15 dicembre 2018
Aggiornato 05:00

M5s pronto a una trattativa vera. Ma il Pd risponde con un niet, almeno per ora

Benché non pochi sostengano che i colloqui tra M5s e Pd procedano spediti, l'apertura di Di Maio riceve il no del Pd
Il candidato premier del M5s Luigi Di Maio
Il candidato premier del M5s Luigi Di Maio (ANSA/ ETTORE FERRARI)

ROMA - Benché non pochi sostengano che i colloqui tra M5s e Pd procedano spediti da almeno un paio di giorni, l'apertura di Luigi Di Maio a un confronto con tutti, lanciata il giorno dopo le elezioni e ribadita nella lettera a Repubblica, sembra non raccogliere ufficialmente, almeno per ora, consensi all'interno del Pd, cioè dal primo destinatario del messaggio del capo politico M5s, secondo quanto fatto trapelare da fonti pentastellate sin dalla notte dello spoglio. Dal centrodestra, il leader della Lega, Matteo Salvini, considerato l'altro vincitore della tornata elettorale del 4 marzo, si dice "pronto a incontrare le forze politiche rappresentate in Parlamento" ma ribadisce che "l'obiettivo è andare al governo" spiegando: "Stiamo lavorando alla squadra".

Trattativa vera
"Ho detto in ogni città dove sono stato in campagna elettorale - scrive Di Maio a Repubblica - che il governo per noi si sarebbe potuto fare in base a convergenze sui temi ed è la linea che intendo portare avanti in totale trasparenza di fronte ai cittadini e al capo dello Stato. Tutte le forze politiche devono manifestare responsabilità in tal senso. Non è possibile che ora inizino teatrini, che si avviino giochi di palazzo e strategie alla House of Cards». Le parole di Di Maio per Emilio Carelli, neo deputato pentastellato, "dimostrano la volontà di aprire una reale trattativa sul programma per un governo del cambiamento" e non solo sui presidenti delle Camere.

L'endorsement di Emiliano
Ma tra le risposte trasparenti, quelle alla luce del sole, si registra un solo sì, quello arrivato ieri da Michele Emiliano e dalla sua area all'appoggio esterno di un eventuale governo con Di Maio premier. Dal il resto del Pd piovono i no. Anche se si continua a guardare con una certa fiducia alla riunione della direzione dem di lunedì che potrebbe sancire la fine dell'era Renzi, ovvero, secondo il ragionamento che i pentastellati hanno fatto sin dai dati dei primi exit poll, dell'ostacolo sulla strada dell'inizio di una trattativa concreta.

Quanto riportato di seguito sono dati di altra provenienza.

(* ===== verification/ProgramOptions.v ===== *)
(** * ProgramOptions: the interface to Boost.ProgramOptions

    The command line is parsed by a library, so the parser is a field of a
    class; the laws are the documented behaviour the code relies on: every
    entry of the variables map belongs to a described option and has its type,
    switches and options with a default are always present, and a command line
    written as [--name value] pairs over described names gives the values
    written. A small reference parser shows that the laws can hold. *)
From S2P Require Import Prelude Text Clock Numbers.

(** ** Option descriptions *)
(** [value<std::string>], [value<std::vector<std::string>>()->composing()],
    [value<uint32_t>], [bool_switch()] and an option without a value; the first
    and the third may have a default value. *)
Inductive OptionKind :=
  | one_string (default : option str) | many_strings | one_uint32 (default : option Z) | bool_switch | no_value.

Record OptionSpec := opt {
  opt_name : str;
  opt_kind : OptionKind;
}.

Inductive PoValue := V_string (v : str) | V_strings (v : list str) | V_uint32 (v : Z) | V_bool (v : bool) | V_flag.

Abbreviation variables_map := (gmap str PoValue).

Definition kind_accepts (k : OptionKind) (v : PoValue) : bool :=
  match k, v with
  | one_string _, V_string _ | many_strings, V_strings _ | bool_switch, V_bool _ | no_value, V_flag => true
  | one_uint32 _, V_uint32 n => (0 <=? n)%Z && (n <? 2 ^ 32)%Z
  | _, _ => false
  end.

Definition takes_value (k : OptionKind) : bool :=
  match k with bool_switch | no_value => false | _ => true end.

(** ** Canonical command lines *)
(** An option name and, for options that take one, the value. *)
Abbreviation item := (str * option str)%type.

Definition render_item (i : item) : list str :=
  (("--" : str) ++ i.1) :: match i.2 with Some v => [v] | None => [] end.
Definition render (items : list item) : list str := flat_map render_item items.

Definition values_of (name : str) (items : list item) : list str :=
  omap (fun i : item => if bool_decide (i.1 = name) then i.2 else None) items.
Definition mentions (name : str) (items : list item) : bool := existsb (fun i : item => bool_decide (i.1 = name)) items.

(** The value an option has after a canonical command line. *)
Definition value_of (o : OptionSpec) (items : list item) : option PoValue :=
  match opt_kind o with
  | one_string d => V_string <$> match values_of (opt_name o) items with v :: _ => Some v | [] => d end
  | many_strings => match values_of (opt_name o) items with [] => None | l => Some (V_strings l) end
  | one_uint32 d =>
      V_uint32 <$> match values_of (opt_name o) items with v :: _ => fst <$> stoull v | [] => d end
  | bool_switch => Some (V_bool (mentions (opt_name o) items))
  | no_value => if mentions (opt_name o) items then Some V_flag else None
  end.

Definition vm_of (desc : list OptionSpec) (items : list item) : variables_map :=
  list_to_map (omap (fun o => pair (opt_name o) <$> value_of o items) desc).

Definition find_option (desc : list OptionSpec) (name : str) : option OptionSpec :=
  List.find (fun o => bool_decide (opt_name o = name)) desc.

(** A value token does not look like an option; a number is printed in decimal
    and fits the width. *)
Definition plain_value (v : str) : bool := negb (starts_with "-" v).

Definition value_ok (k : OptionKind) (v : str) : bool :=
  plain_value v &&
  match k with
  | one_uint32 _ => match stoull v with Some (n, _) => bool_decide (v = dec n) && (n <? 2 ^ 32)%Z | None => false end
  | _ => true
  end.

Definition item_ok (desc : list OptionSpec) (i : item) : bool :=
  match find_option desc i.1, i.2 with
  | Some o, Some v => takes_value (opt_kind o) && value_ok (opt_kind o) v
  | Some o, None => negb (takes_value (opt_kind o))
  | None, _ => false
  end.

Definition once (desc : list OptionSpec) (items : list item) : bool :=
  forallb (fun o => match opt_kind o with
                    | many_strings => true
                    | _ => (length (List.filter (fun i : item => bool_decide (i.1 = opt_name o)) items) <=? 1)%nat
                    end) desc.

Definition items_ok (desc : list OptionSpec) (items : list item) : bool := forallb (item_ok desc) items && once desc items.

Definition desc_ok (desc : list OptionSpec) : bool :=
  bool_decide (NoDup (opt_name <$> desc)) &&
  forallb (fun o => match opt_kind o with one_uint32 (Some n) => (0 <=? n)%Z && (n <? 2 ^ 32)%Z | _ => true end) desc.

(** ** The library *)
Class ProgramOptions := {
  (** descriptions, the option that takes positional arguments, the tokens;
      [inl] carries [po::error::what()] *)
  po_run : list OptionSpec → option str → list str → str + variables_map;
  po_typed desc pos args vm n v :
    po_run desc pos args = inr vm → vm !! n = Some v →
    ∃ o, o ∈ desc ∧ opt_name o = n ∧ kind_accepts (opt_kind o) v = true;
  po_switch desc pos args vm o :
    po_run desc pos args = inr vm → o ∈ desc → opt_kind o = bool_switch → is_Some (vm !! opt_name o);
  po_canonical desc pos items :
    desc_ok desc = true → items_ok desc items = true → po_run desc pos (render items) = inr (vm_of desc items);
}.

(** ** Reading a variables map *)
Definition vm_count (vm : variables_map) (name : str) : bool := bool_decide (is_Some (vm !! name)).
Definition vm_string (vm : variables_map) (name : str) : option str :=
  match vm !! name with Some (V_string v) => Some v | _ => None end.
Definition vm_strings (vm : variables_map) (name : str) : list str :=
  match vm !! name with Some (V_strings v) => v | _ => [] end.
Definition vm_uint32 (vm : variables_map) (name : str) : option Z :=
  match vm !! name with Some (V_uint32 v) => Some v | _ => None end.
Definition vm_bool (vm : variables_map) (name : str) : bool :=
  match vm !! name with Some (V_bool b) => b | _ => false end.

Lemma find_option_Some desc n o : find_option desc n = Some o → o ∈ desc ∧ opt_name o = n.
Proof. intros [H1 H2%bool_decide_eq_true]%find_some. split; [by apply list_elem_of_In|done]. Qed.

Lemma find_option_In desc o : NoDup (opt_name <$> desc) → o ∈ desc → find_option desc (opt_name o) = Some o.
Proof.
  intros Hnd Ho. unfold find_option. induction desc as [|p desc IH]; [by apply elem_of_nil in Ho|]. csimpl in Hnd.
  apply NoDup_cons in Hnd as [Hp Hnd]. simpl. case_bool_decide as Heq.
  - apply elem_of_cons in Ho as [->|Ho]; [done|]. exfalso. apply Hp. rewrite Heq. apply list_elem_of_fmap. by exists o.
  - apply elem_of_cons in Ho as [->|Ho]; [done|]. by apply IH.
Qed.

Lemma vm_of_lookup_In desc items o : NoDup (opt_name <$> desc) → o ∈ desc → vm_of desc items !! opt_name o = value_of o items.
Proof.
  intros Hnd Ho. unfold vm_of. induction desc as [|p desc IH]; [by apply elem_of_nil in Ho|].
  apply NoDup_cons in Hnd as [Hp Hnd]. apply elem_of_cons in Ho as [->|Ho]; simpl.
  - destruct (value_of p items) as [v|] eqn:E; simpl; [by rewrite lookup_insert_eq|].
    apply not_elem_of_list_to_map_1. intros Hin. apply Hp. apply list_elem_of_fmap in Hin as ([n v] & Hn & Hv).
    apply list_elem_of_omap in Hv as (q & Hq & Hqv). destruct (value_of q items); simplify_eq/=.
    apply list_elem_of_fmap. by exists q.
  - assert (opt_name p ≠ opt_name o). { intros Heq. apply Hp. rewrite Heq. apply list_elem_of_fmap. by exists o. }
    destruct (value_of p items); simpl; [rewrite lookup_insert_ne by done|]; auto.
Qed.

Lemma vm_of_lookup desc items n o : desc_ok desc = true → find_option desc n = Some o → vm_of desc items !! n = value_of o items.
Proof.
  intros [Hnd%bool_decide_eq_true _]%andb_true_iff [Ho <-]%find_option_Some. by apply vm_of_lookup_In.
Qed.

Lemma values_of_app n l1 l2 : values_of n (l1 ++ l2) = values_of n l1 ++ values_of n l2.
Proof. apply omap_app. Qed.
Lemma mentions_app n l1 l2 : mentions n (l1 ++ l2) = mentions n l1 || mentions n l2.
Proof. apply existsb_app. Qed.

Lemma leading_digits_value s : (0 ≤ decimal_value (leading_digits s))%Z.
Proof.
  assert (Hall : all_digits (leading_digits s)).
  { induction s as [|c s IH]; simpl; [constructor|]. destruct (is_digit c) eqn:Hc; by constructor. }
  induction (leading_digits s) as [|c l IH] using rev_ind; [done|]. rewrite decimal_value_snoc.
  apply Forall_app in Hall as [Hl Hc]. specialize (IH Hl).
  rewrite Forall_singleton in Hc. unfold is_digit in Hc. unfold digit_val. apply andb_true_iff in Hc as [?%N.leb_le _]. lia.
Qed.

(** ** A reference parser *)
Module Reference.
(** Splits the tokens into items along the descriptions. *)
Fixpoint tokens (desc : list OptionSpec) (args : list str) : option (list item) :=
  match args with
  | [] => Some []
  | t :: rest =>
      if negb (starts_with "--" t) then None
      else
        let name := drop 2 t in
        match find_option desc name with
        | None => None
        | Some o =>
            if takes_value (opt_kind o) then
              match rest with
              | v :: rest' => cons (name, Some v) <$> tokens desc rest'
              | [] => None
              end
            else cons (name, None) <$> tokens desc rest
        end
  end.

Definition run (desc : list OptionSpec) (pos : option str) (args : list str) : str + variables_map :=
  match tokens desc args with
  | Some items =>
      if desc_ok desc && items_ok desc items then inr (vm_of desc items)
      else inl ("option cannot be specified more than once" : str)
  | None => inl ("unrecognised option" : str)
  end.

Lemma tokens_option desc n rest :
  tokens desc ((("--" : str) ++ n) :: rest) =
    match find_option desc n with
    | None => None
    | Some o =>
        if takes_value (opt_kind o) then
          match rest with
          | v :: rest' => cons (n, Some v) <$> tokens desc rest'
          | [] => None
          end
        else cons (n, None) <$> tokens desc rest
    end.
Proof. by destruct rest. Qed.

Lemma tokens_render desc items : forallb (item_ok desc) items = true → tokens desc (render items) = Some items.
Proof.
  induction items as [|[n v] items IH]; [done|]. cbn [forallb]. intros [Hi Hr]%andb_true_iff. specialize (IH Hr).
  unfold item_ok in Hi. cbn [fst snd] in Hi. destruct (find_option desc n) as [o|] eqn:Ho; [|done].
  destruct v as [v|]; [change (render ((n, Some v) :: items)) with ((("--" : str) ++ n) :: v :: render items)
                      |change (render ((n, None) :: items)) with ((("--" : str) ++ n) :: render items)]; rewrite tokens_option, Ho.
  - apply andb_true_iff in Hi as [-> _]. by rewrite IH.
  - apply negb_true_iff in Hi as ->. by rewrite IH.
Qed.

Lemma value_of_typed desc items o v :
  desc_ok desc = true → items_ok desc items = true → o ∈ desc → value_of o items = Some v → kind_accepts (opt_kind o) v = true.
Proof.
  intros [Hnd%bool_decide_eq_true Hdef]%andb_true_iff [Hok _]%andb_true_iff Ho. unfold value_of.
  destruct (opt_kind o) as [d| |d| |] eqn:Ek; cbn [kind_accepts].
  - destruct (values_of _ _), d; simpl; intros H; try discriminate H; by injection H as <-.
  - destruct (values_of _ _); [done|]. by intros [= <-].
  - destruct (values_of (opt_name o) items) as [|x l] eqn:Ev.
    + destruct d as [n|]; [|done]. intros [= <-]. rewrite forallb_forall in Hdef.
      specialize (Hdef o). rewrite Ek in Hdef. apply Hdef. by apply list_elem_of_In.
    + assert (Hx : x ∈ values_of (opt_name o) items) by (rewrite Ev; by left).
      apply list_elem_of_omap in Hx as ([n w] & Hin & Hw). simpl in Hw. case_bool_decide as Hn; [|done]. subst n w.
      rewrite forallb_forall in Hok. specialize (Hok (opt_name o, Some x)). rewrite <- list_elem_of_In in Hok.
      specialize (Hok Hin). unfold item_ok in Hok. cbn [fst snd] in Hok.
      rewrite (find_option_In _ _ Hnd Ho) in Hok.
      unfold value_ok in Hok. rewrite Ek in Hok. destruct (stoull x) as [[k p]|] eqn:Es; simpl; intros [= <-].
      apply andb_true_iff in Hok as [_ [_ [_ Hlt]%andb_true_iff]%andb_true_iff].
      apply andb_true_iff. split; [|exact Hlt]. apply Z.leb_le. unfold stoull in Es.
      destruct (read_sign _) as [s b]. destruct (bool_decide _) eqn:?; [done|].
      destruct (Z.ltb_spec (decimal_value (leading_digits b)) (2 ^ 64)); [|done]. injection Es as <- _.
      destruct s; [unfold u64; apply Z.mod_pos_bound; lia|]. apply leading_digits_value.
  - by intros [= <-].
  - destruct (mentions _ _); [|done]. by intros [= <-].
Qed.

#[export] Program Instance options : ProgramOptions := { po_run := run }.
Next Obligation.
  intros desc pos args vm n v Hrun Hv. unfold run in Hrun. destruct (tokens desc args) as [items|]; [|done].
  destruct (desc_ok desc && items_ok desc items) eqn:Hok; [|done]. apply andb_true_iff in Hok as [Hd Hi]. injection Hrun as <-.
  apply elem_of_list_to_map_2, list_elem_of_omap in Hv as (o & Ho & Hov). destruct (value_of o items) as [v'|] eqn:Ev; [|done].
  injection Hov as <- <-. exists o. split; [done|]. split; [done|]. by eapply value_of_typed.
Qed.
Next Obligation.
  intros desc pos args vm o Hrun Ho Hk. unfold run in Hrun. destruct (tokens desc args) as [items|]; [|done].
  destruct (desc_ok desc && items_ok desc items) eqn:Hok; [|done]. apply andb_true_iff in Hok as [Hd _]. injection Hrun as <-.
  apply andb_true_iff in Hd as [Hnd%bool_decide_eq_true _]. rewrite (vm_of_lookup_In _ _ _ Hnd Ho). unfold value_of. rewrite Hk. done.
Qed.
Next Obligation.
  intros desc pos items Hd Hi. unfold run. rewrite tokens_render by (by apply andb_true_iff in Hi as [? _]).
  by rewrite Hd, Hi.
Qed.
End Reference.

La telefonata di Gentiloni
Impegnato in una riunione permanente presso il comitato con i fedelissimi, il capo politico M5s oggi ha ricevuto la telefonata del premier Paolo Gentiloni che, a margine della riunione del Comitato interministeriale per la sicurezza della Repubblica, riunitosi oggi a Palazzo Chigi, ha sentito tutti i leader di partito per informarli della decisione di prorogare di un anno i vertici dei Servizi. Contatti istituzionali che potrebbero avvenire anche in occasione della scadenza del Def che va presentato in Cdm entro il 10 aprile nel caso in cui non fosse ancora nato il nuovo governo.

Venerdì l'assemblea dei neoeletti
Intanto si prepara l'assemblea degli oltre 330 neo eletti M5s che si terrà venerdì pomeriggio all'hotel Parco dei Principi: per loro c'è l'assoluta consegna del silenzio. L'ufficio stampa, viene spiegato, sta organizzando un punto stampa ufficiale proprio per evitare gaffe e incidenti con i media da parte dei nuovi arrivati.